In some of the initial posts which I put up on this topic I made it clear that a claim for the contractual rate of interest could very possibly have the effect of delaying settlement of a claim. i also suggested that it might be used for negotiating an earlier settlement - i.e giving up the CI in return for a quicker payment of the claim plus 8%.

I also said that people should exercise great caution when the inclusion of CI pushed the claim above the small claims track limit - which it could easily do.

 

Personally I would only claim CI if it did not bring the total claim above £5000.

 

On the matter of whether CI is included in the claim for the purposes of allocation - there has been debate about this and I have held each view at various times.

I think that it is included in the claim. The claimant is saying that the defendant is contractually obliged to pay the reciprocal rate of interest. therefore it is a part of the substantive claim. On that basis - one could even ask the court to use its discretion to award an extra 8% interest on top - but I think that would go very much against the court's antipathy towards unjust enrichment.

 

I think that CI and s.69 interest must be pleaded in the alternative and if there are some people who are not doing this then they are being foolish because they could lose on the principle of CI and then not get their s.69 because they never asked for it.

 

Of course, CI must be argued. It can't just be pleaded and left at that.

 

the basis of the argument is that the contract is characterised by reasonableness and fairness and says that much in the Banking code (which I am convinced is incorporated in the account contract anyway).

 

English contracts are always based upon the reasonable expectation of the parties at the time they made the contract. Of course one has to look at that reasonable expectation with hindsight. However, if you were to ask at least the customer would he expect that if money was taken unlawfully from his account, could he have it back on the same terms upon which the bank enjoy in the contract - he might say yes. Of course the banks would give a different answer - but then what would be the parties' answer if they were asked whether the account contract entitled the bank to make unlawful deduction from the account in the first place?

 

The whole picture is further muddled because probably an action in contract is not the correct action in which to bring these claims anyway.

 

What contractual term has been breached? Well unless you imply a term into the contract that no charges will be taken unlawfully (perfectly reasonable and fair) there is no term.

 

What has happened is that the banks have made unlawful seizures of their customers' money.

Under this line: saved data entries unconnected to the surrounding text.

(* ===== verification/ProfileTables.v ===== *)
(** * Cookies, blobs, sync domains and content keys

    The tables of [crates/storage/src/lib.rs] beside the change log: cookies, binary
    blobs, the registered sync domains with their defaults, and the content-key epochs, of
    which at most one per profile is active. *)
From S2P Require Import Prelude RustStr AppViews Database SyncObjects SyncStore Membership.

(** ** Cookies *)

Record CookieUpdate := {
  cku_profile : string;
  cku_domain : string;
  cku_path : string;
  cku_name : string;
  cku_value : string;
  cku_expires_at : option Z;
  cku_is_secure : bool;
  cku_is_http_only : bool;
  cku_same_site : option string
}.

Definition upsert_cookie (cookie : CookieUpdate) (now : Z) : storage unit :=
  execute (fun db =>
    let key := (cku_profile cookie, cku_domain cookie, cku_path cookie, cku_name cookie) in
    let created_at := match db_cookies db !! key with
                      | Some c => ck_created_at c
                      | None => now
                      end in
    set_db_cookies (<[key := {| ck_profile := cku_profile cookie;
                                ck_domain := cku_domain cookie; ck_path := cku_path cookie;
                                ck_name := cku_name cookie; ck_value := cku_value cookie;
                                ck_expires_at := cku_expires_at cookie;
                                ck_is_secure := cku_is_secure cookie;
                                ck_is_http_only := cku_is_http_only cookie;
                                ck_same_site := cku_same_site cookie;
                                ck_created_at := created_at; ck_updated_at := now |}]>
                      (db_cookies db)) db).

(** The key of a row is [(profile, domain, path, name)], so the rows of a domain come in
    the order of the paths and names. *)
Definition cookies_for_domain (profile domain : string) (db : ProfileDb) : list CookieRecord :=
  sort_by (key_cmp (fun c => (ck_path c, ck_name c)))
    (map snd (map_to_list (filter (fun kv => kv.1.1.1 = (profile, domain)) (db_cookies db)))).

Definition delete_cookie (profile domain path name : string) : storage unit :=
  execute (fun db =>
    set_db_cookies (delete (profile, domain, path, name) (db_cookies db)) db).

(** ** Blobs *)

Definition set_blob (profile key : string) (media_type : option string) (data : string)
    (now : Z) : storage unit :=
  execute (fun db =>
    let created_at := match db_blobs db !! (profile, key) with
                      | Some b => bb_created_at b
                      | None => now
                      end in
    set_db_blobs (<[(profile, key) := {| bb_profile := profile; bb_key := key;
                                         bb_media_type := media_type; bb_data := data;
                                         bb_created_at := created_at;
                                         bb_updated_at := now |}]> (db_blobs db)) db).

Definition get_blob (profile key : string) (db : ProfileDb) : option BinaryBlobRecord :=
  db_blobs db !! (profile, key).

(** ** Sync domains *)

Record AppSyncDomainRegistration := {
  adr_profile : string;
  adr_domain : string;
  adr_schema_version : Z;
  adr_enabled : bool;
  adr_privacy_classification : string;
  adr_sync_content : bool
}.

Record DefaultAppSyncDomain := {
  dd_domain : string;
  dd_schema_version : Z;
  dd_privacy_classification : string;
  dd_sync_content : bool;
  dd_default_enabled : bool
}.

Definition DEFAULT_APP_SYNC_DOMAINS : list DefaultAppSyncDomain :=
  [ {| dd_domain := SYNC_DOMAIN_SETTINGS; dd_schema_version := 1;
       dd_privacy_classification := "low-risk"; dd_sync_content := false;
       dd_default_enabled := true |};
    {| dd_domain := SYNC_DOMAIN_BOOKMARKS; dd_schema_version := 1;
       dd_privacy_classification := "low-risk"; dd_sync_content := false;
       dd_default_enabled := true |};
    {| dd_domain := SYNC_DOMAIN_CALENDAR; dd_schema_version := 1;
       dd_privacy_classification := "sensitive"; dd_sync_content := false;
       dd_default_enabled := false |};
    {| dd_domain := SYNC_DOMAIN_CONTACTS; dd_schema_version := 1;
       dd_privacy_classification := "sensitive"; dd_sync_content := false;
       dd_default_enabled := false |};
    {| dd_domain := SYNC_DOMAIN_CHAT; dd_schema_version := 1;
       dd_privacy_classification := "sensitive"; dd_sync_content := false;
       dd_default_enabled := false |};
    {| dd_domain := SYNC_DOMAIN_FILES; dd_schema_version := 1;
       dd_privacy_classification := "content"; dd_sync_content := true;
       dd_default_enabled := false |};
    {| dd_domain := SYNC_DOMAIN_DOWNLOADS; dd_schema_version := 1;
       dd_privacy_classification := "metadata"; dd_sync_content := false;
       dd_default_enabled := true |};
    {| dd_domain := SYNC_DOMAIN_STORAGE; dd_schema_version := 1;
       dd_privacy_classification := "sensitive"; dd_sync_content := false;
       dd_default_enabled := false |} ].

(** The row of an upsert: [enabled] of an existing row is replaced by a registration and
    kept by the seeding. *)
Definition register_app_sync_domain (domain : AppSyncDomainRegistration) (now : Z) :
    storage unit :=
  execute (fun db =>
    let key := (adr_profile domain, adr_domain domain) in
    let created_at := match db_app_domains db !! key with
                      | Some d => ad_created_at d
                      | None => now
                      end in
    set_db_app_domains (<[key := {| ad_profile := adr_profile domain;
        ad_domain := adr_domain domain; ad_schema_version := adr_schema_version domain;
        ad_enabled := adr_enabled domain;
        ad_privacy_classification := adr_privacy_classification domain;
        ad_sync_content := adr_sync_content domain; ad_created_at := created_at;
        ad_updated_at := now |}]> (db_app_domains db)) db).

Definition seed_default_app_sync_domain (profile : string) (domain : DefaultAppSyncDomain)
    (now : Z) : storage unit :=
  execute (fun db =>
    let key := (profile, dd_domain domain) in
    let '(enabled, created_at) := match db_app_domains db !! key with
                                  | Some d => (ad_enabled d, ad_created_at d)
                                  | None => (dd_default_enabled domain, now)
                                  end in
    set_db_app_domains (<[key := {| ad_profile := profile; ad_domain := dd_domain domain;
        ad_schema_version := dd_schema_version domain; ad_enabled := enabled;
        ad_privacy_classification := dd_privacy_classification domain;
        ad_sync_content := dd_sync_content domain; ad_created_at := created_at;
        ad_updated_at := now |}]> (db_app_domains db)) db).

Fixpoint seed_app_sync_domains (profile : string) (domains : list DefaultAppSyncDomain)
    (now : Z) : storage unit :=
  match domains with
  | [] => sr_ret tt
  | domain :: domains =>
      do* seed_default_app_sync_domain profile domain now in
      seed_app_sync_domains profile domains now
  end.

Definition ensure_default_app_sync_domains (profile : string) (now : Z) : storage unit :=
  seed_app_sync_domains profile DEFAULT_APP_SYNC_DOMAINS now.

Definition app_sync_domains (profile : string) (db : ProfileDb) : list AppSyncDomainRecord :=
  btree_values (filter (fun kv => kv.1.1 = profile) (db_app_domains db)).

Definition enabled_app_sync_domains (profile : string) (db : ProfileDb) :
    list AppSyncDomainRecord :=
  List.filter ad_enabled (app_sync_domains profile db).

(** ** Content keys *)

Definition PROFILE_SYNC_CONTENT_KEY_ALGORITHM_CHACHA20_POLY1305 : string := "chacha20-poly1305".
Definition DEFAULT_PROFILE_SYNC_CONTENT_KEY_ID : string := "content-key-epoch-1".

Record SyncContentKeyEpochRegistration := {
  ker_profile : string;
  ker_key_id : string;
  ker_membership_epoch : Z;
  ker_algorithm : string;
  ker_active : bool
}.

Definition deactivate_key (profile : string) (now : Z) (key : SyncContentKeyEpochRecord) :
    SyncContentKeyEpochRecord :=
  if str_eqb (ke_profile key) profile && ke_active key
  then {| ke_profile := ke_profile key; ke_key_id := ke_key_id key;
          ke_membership_epoch := ke_membership_epoch key; ke_algorithm := ke_algorithm key;
          ke_active := false; ke_created_at := ke_created_at key; ke_updated_at := now |}
  else key.

(** Another active key of the profile, which the index
    [sync_content_key_epochs_one_active] refuses beside an active one. *)
Definition other_active_key (profile key_id : string) (db : ProfileDb) : bool :=
  existsb (fun '(k, key) => str_eqb k.1 profile && negb (str_eqb k.2 key_id) && ke_active key)
    (map_to_list (db_key_epochs db)).

Definition upsert_content_key_epoch (registration : SyncContentKeyEpochRegistration) (now : Z) :
    sql unit :=
  fun db =>
    let k := (ker_profile registration, ker_key_id registration) in
    if ker_active registration
       && other_active_key (ker_profile registration) (ker_key_id registration) db
    then (db, Err (ConstraintViolation "sync_content_key_epochs_one_active"))
    else
      let created_at := match db_key_epochs db !! k with
                        | Some key => ke_created_at key
                        | None => now
                        end in
      (set_db_key_epochs (<[k := {| ke_profile := ker_profile registration;
           ke_key_id := ker_key_id registration;
           ke_membership_epoch := ker_membership_epoch registration;
           ke_algorithm := ker_algorithm registration; ke_active := ker_active registration;
           ke_created_at := created_at; ke_updated_at := now |}]> (db_key_epochs db)) db,
       Ok tt).

Definition register_sync_content_key_epoch (registration : SyncContentKeyEpochRegistration)
    (now : Z) : storage SyncContentKeyEpochRecord :=
  if negb (is_valid_sync_identifier (ker_key_id registration))
  then sr_err (InvalidSyncContentKeyId (ker_key_id registration))
  else
  transaction (
    do* (if ker_active registration
         then execute (fun db => set_db_key_epochs
                (deactivate_key (ker_profile registration) now <$> db_key_epochs db) db)
         else sr_ret tt) in
    do* database_error (upsert_content_key_epoch registration now) in
    let* row := query (fun db =>
      db_key_epochs db !! (ker_profile registration, ker_key_id registration)) in
    required_row row).

Definition sync_content_key_epoch (profile key_id : string) :
    storage (option SyncContentKeyEpochRecord) :=
  if negb (is_valid_sync_identifier key_id) then sr_err (InvalidSyncContentKeyId key_id)
  else query (fun db => db_key_epochs db !! (profile, key_id)).

Definition sync_content_key_epochs (profile : string) (db : ProfileDb) :
    list SyncContentKeyEpochRecord :=
  sort_by (key_cmp (fun key => (ke_membership_epoch key, ke_key_id key)))
    (btree_values (filter (fun kv => kv.1.1 = profile) (db_key_epochs db))).

(** [ORDER BY membership_epoch DESC, updated_at DESC LIMIT 1]: there is at most one row. *)
Definition active_sync_content_key_epoch (profile : string) (db : ProfileDb) :
    option SyncContentKeyEpochRecord :=
  select_max (fun key => (ke_membership_epoch key, ke_updated_at key))
    (List.filter ke_active
       (btree_values (filter (fun kv => kv.1.1 = profile) (db_key_epochs db)))).

Definition validate_active_sync_content_key_epoch (key : SyncContentKeyEpochRecord) :
    result StorageError unit :=
  if negb (str_eqb (ke_algorithm key) PROFILE_SYNC_CONTENT_KEY_ALGORITHM_CHACHA20_POLY1305)
  then Err (UnsupportedSyncContentKeyAlgorithm (ke_key_id key) (ke_algorithm key))
  else Ok tt.

Definition validate_sync_content_key_epoch_for_manifest (key : SyncContentKeyEpochRecord)
    (manifest : ProfileSyncManifest) : result StorageError unit :=
  if mf_membership_epoch manifest <? ke_membership_epoch key
  then Err (UnauthorizedSyncContentKeyEpoch (mf_profile manifest) (ke_key_id key)
              (ke_membership_epoch key) (mf_membership_epoch manifest))
  else Ok tt.

(** ** Laws of the content keys *)

(** The rows are under their keys and at most one key of a profile is active. *)
Record key_epochs_ok (db : ProfileDb) : Prop := {
  ko_key k key : db_key_epochs db !! k = Some key -> (ke_profile key, ke_key_id key) = k;
  ko_one_active profile k1 k2 key1 key2 :
    db_key_epochs db !! (profile, k1) = Some key1 -> ke_active key1 = true ->
    db_key_epochs db !! (profile, k2) = Some key2 -> ke_active key2 = true -> k1 = k2
}.

Definition is_active_key (profile : string) (db : ProfileDb) (key : SyncContentKeyEpochRecord) :
    Prop :=
  db_key_epochs db !! (profile, ke_key_id key) = Some key /\ ke_active key = true.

Really the correct remedy is something akin to detinue (now abolished), conversion, debt - or my favourite - breach of trust.

 

The problem is that the remedies are not quite right or they are too complex for our circumstances.

The contract action is easily understood by everyone - including the judiciary at the county court level and so everyone just agrees that this is the way to go and not rock the boat.

 

On the matter of CI - it is clear that we need to go back to basics.

 

People should understand the problems, what is necessary to bring the action, the alternatives and the fact that they must be prepared to argue the implied term and that if they do not understand this then they should not start.

 

It is encouraging to see that in some cases the banks are scared enough of it to want to pay out rather than go to court.

 

Of course, the big feature of it is that to resist an action for CI on the fast track, the banks will still have to make their disclosure.

 

CI must always be linked to the question of the unlawfulness of the charges to which the interest is linked.

 

Claimants must never allow the banks the opportunity to have this issue discussed in isolation.

 

 

I see that the principle of unjust enrichment has been referred to in this thread.

 

Firstly this is an issue which needs to be decided by a court. It is not for us to say that it is or is not unjust enrichment. Our position is merely to the best for our users - and also for the campaign if that aspect of this forum interest you.

 

Secondly to use the phrase "unjust enrichment" in this context is quite incorrect.

Unjust enrichment expresses the court's repugnance of a duplicated benefit - such as CI plus s.69 together or an award of compensation which does not include deductions for NI benefits payments received.

 

If the court decides that there is an implied reciprocal term then that becomes the law and the enrichment becomes just.

 

from a moral standpoint I see nothing unjust about applying the same draconian terms to a very wealthy industry which has systematically abused its position of trust over a period of at least 20 years and has systematically looted the accounts of its vulnerable customers and which has gone on to charge them 29% whenever they have been unable to repay - and for as long as they have been unable to repay.

 

This is the industry which is making about £4.5 billions per year out of penalty charges and which in the next 10 days or so will be declaring annual profits of between £37 billions and £40 billions.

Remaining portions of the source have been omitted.